7/10
Please forgive me!
6 June 2008
Warning: Spoilers
Lee Ashley, a woman who had lost her husband in the WWII conflict, enlists in the Red Cross in order to help. She is sent to the South Pacific to an American base that served to treat the wounded men from different parts of the Pacific theater. Lee, who comes from a genteel background, meets the arrogant Lt. Col. Colin Black, a marine who is a self-made man.

Her reaction, at first, is not a happy one because she doesn't approve of the way he treats his own people. That, in time, turns into love, and later on, into hatred because she feels betrayed upon knowing he is married. She becomes pregnant and because of Black's action, she ends up miscarrying. In the end she gets the satisfaction of knowing that Black loved her all along and now, wounded and in bad shape he asks her to forgive him.

George Seaton directed this Paramount release of 1956 that brought together two of the most talented actors of the time, William Holden and Deborah Kerr. The film, an adaptation from a novel, doesn't hold any surprises as the viewer feels where it is going. It was a miracle the censors didn't make the filmmakers strike the pregnancy issue, but it was all right as they compensate by killing Black's wife, who is a drunk and a low life. Thus the censors and the studio make a point about the moral aspect of the resolution.

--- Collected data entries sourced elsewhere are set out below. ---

(** * Further properties of the schedule builder *)

(** ** The builder never fails *)

(** The chart of a result with a positive fleet size, spelled out. *)
Lemma build_chart (inputs : CalculatorInputs) (advancedSettings : AdvancedSettings)
    (result : CalculationResult) (n : Z) :
  lorriesNeeded result = Finite n -> (0 < n)%Z ->
  exists y' : Gantt.Yard,
    Gantt.scheduleTrips (loadTimeHoursOf inputs) (travelTimeHoursOf inputs advancedSettings)
      (tipTimeHoursOf advancedSettings) (Z.to_nat (totalTripsNeeded result)) (Gantt.newYard n)
    = Some (dispatchAll (loadTimeHoursOf inputs) (travelTimeHoursOf inputs advancedSettings)
              (tipTimeHoursOf advancedSettings) (Z.to_nat (totalTripsNeeded result))
              (newFleet n), y')
    /\ Gantt.build inputs result advancedSettings
       = Some (dispatchAll (loadTimeHoursOf inputs) (travelTimeHoursOf inputs advancedSettings)
                 (tipTimeHoursOf advancedSettings) (Z.to_nat (totalTripsNeeded result))
                 (newFleet n),
               {| Gantt.schedules :=
                    Gantt.toSchedule <$> (Gantt.dropFinalReturn <$> Gantt.lorries y');
                  Gantt.maxTime :=
                    inject_Z (Qceiling (Gantt.latestEnd (time inputs)
                                          (Gantt.dropFinalReturn <$> Gantt.lorries y'))) |})
    /\ length (Gantt.lorries y') = Z.to_nat n
    /\ forall (i : nat) (lorry : Lorry.t),
         Gantt.lorries y' !! i = Some lorry ->
         Lorry.id lorry = (Z.of_nat i + 1)%Z
         /\ Lorry.trips lorry
            = tripsOf (loadTimeHoursOf inputs) (travelTimeHoursOf inputs advancedSettings)
                (tipTimeHoursOf advancedSettings) i
                (dispatchAll (loadTimeHoursOf inputs)
                   (travelTimeHoursOf inputs advancedSettings)
                   (tipTimeHoursOf advancedSettings) (Z.to_nat (totalTripsNeeded result))
                   (newFleet n)).
Proof.
  intros Hn Hpos.
  assert (Hne : Gantt.lorries (Gantt.newYard n) <> []).
  { intros E. apply (f_equal length) in E. rewrite newYard_length in E. simpl in E. lia. }
  destruct (scheduleTrips_refines (loadTimeHoursOf inputs)
              (travelTimeHoursOf inputs advancedSettings) (tipTimeHoursOf advancedSettings)
              (Z.to_nat (totalTripsNeeded result)) _ Hne) as (y' & Hrun & Hlen' & Hext).
  rewrite newYard_fleet in Hrun, Hext. rewrite newYard_length in Hlen'.
  assert (Hlook : forall (i : nat) (lorry : Lorry.t),
             Gantt.lorries y' !! i = Some lorry ->
             Lorry.id lorry = (Z.of_nat i + 1)%Z
             /\ Lorry.trips lorry
                = tripsOf (loadTimeHoursOf inputs) (travelTimeHoursOf inputs advancedSettings)
                    (tipTimeHoursOf advancedSettings) i
                    (dispatchAll (loadTimeHoursOf inputs)
                       (travelTimeHoursOf inputs advancedSettings)
                       (tipTimeHoursOf advancedSettings) (Z.to_nat (totalTripsNeeded result))
                       (newFleet n))).
  { intros i lorry Hl.
    assert (Hi : (i < Z.to_nat n)%nat) by (rewrite <- Hlen'; by eapply lookup_lt_Some).
    destruct (Hext i _ (newYard_lookup n i Hi)) as (l' & Hl' & Hid & Htr).
    simplify_eq. split; done. }
  exists y'. split; [done|]. split; [|done].
  unfold Gantt.build. rewrite Hn.
  destruct (Z.leb_spec n 0) as [|_]; [lia|].
  change (loadTime inputs / 60) with (loadTimeHoursOf inputs).
  change (distance inputs / avgSpeed advancedSettings)
    with (travelTimeHoursOf inputs advancedSettings).
  change (tipTime advancedSettings / 60) with (tipTimeHoursOf advancedSettings).
  rewrite Hrun. simpl. rewrite (sortById_consecutive _ 1); [reflexivity|].
  intros i x. rewrite !list_lookup_fmap.
  destruct (Gantt.lorries y' !! i) as [lorry|] eqn:Hl; [|done].
  simpl. intros [= <-]. simpl. rewrite dropFinalReturn_id.
  by destruct (Hlook i lorry Hl).
Qed.


(** ** The time axis *)

(** A fold that keeps a running maximum: it never decreases, it is above
    every value it has seen, and it ends on its start value or on a value
    it has seen. *)
Section RunningMax.
Context {A : Type}.
Variable step : Q -> A -> Q.
Variable seen : A -> Q -> Prop.

Hypothesis step_max : forall (acc : Q) (x : A),
  acc <= step acc x
  /\ (forall e : Q, seen x e -> e <= step acc x)
  /\ (step acc x = acc \/ seen x (step acc x)).

Lemma foldl_runningMax (l : list A) (acc : Q) :
  acc <= foldl step acc l
  /\ (forall (x : A) (e : Q), x ∈ l -> seen x e -> e <= foldl step acc l)
  /\ (foldl step acc l = acc \/ exists x : A, x ∈ l /\ seen x (foldl step acc l)).
Proof.
  revert acc. induction l as [|x l IH]; intros acc; simpl.
  - split; [lra|]. split; [|by left]. intros x e Hx. by apply elem_of_nil in Hx.
  - destruct (IH (step acc x)) as (H1 & H2 & H3).
    destruct (step_max acc x) as (S1 & S2 & S3).
    split; [lra|]. split.
    + intros y e [->|Hy]%elem_of_cons Hs.
      * specialize (S2 e Hs). lra.
      * eauto.
    + destruct H3 as [E|(y & Hy & Hs)].
      * rewrite E. destruct S3 as [E'|Hs]; [by left|].
        right. exists x. split; [left|done].
      * right. exists y. split; [by right|done].
Qed.
End RunningMax.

Deborah Kerr was at the height of her career. She was always effective no matter what she was asked to play. William Holden, sporting a mustache, didn't have to shave his chest this time as he did in "Picnic". Mr. Holden didn't fare as well in the movie. The irrepressible Thelma Ritter shows as a nurse with a heart of gold, her specialty. She was always a joy to watch, as she proves in the film.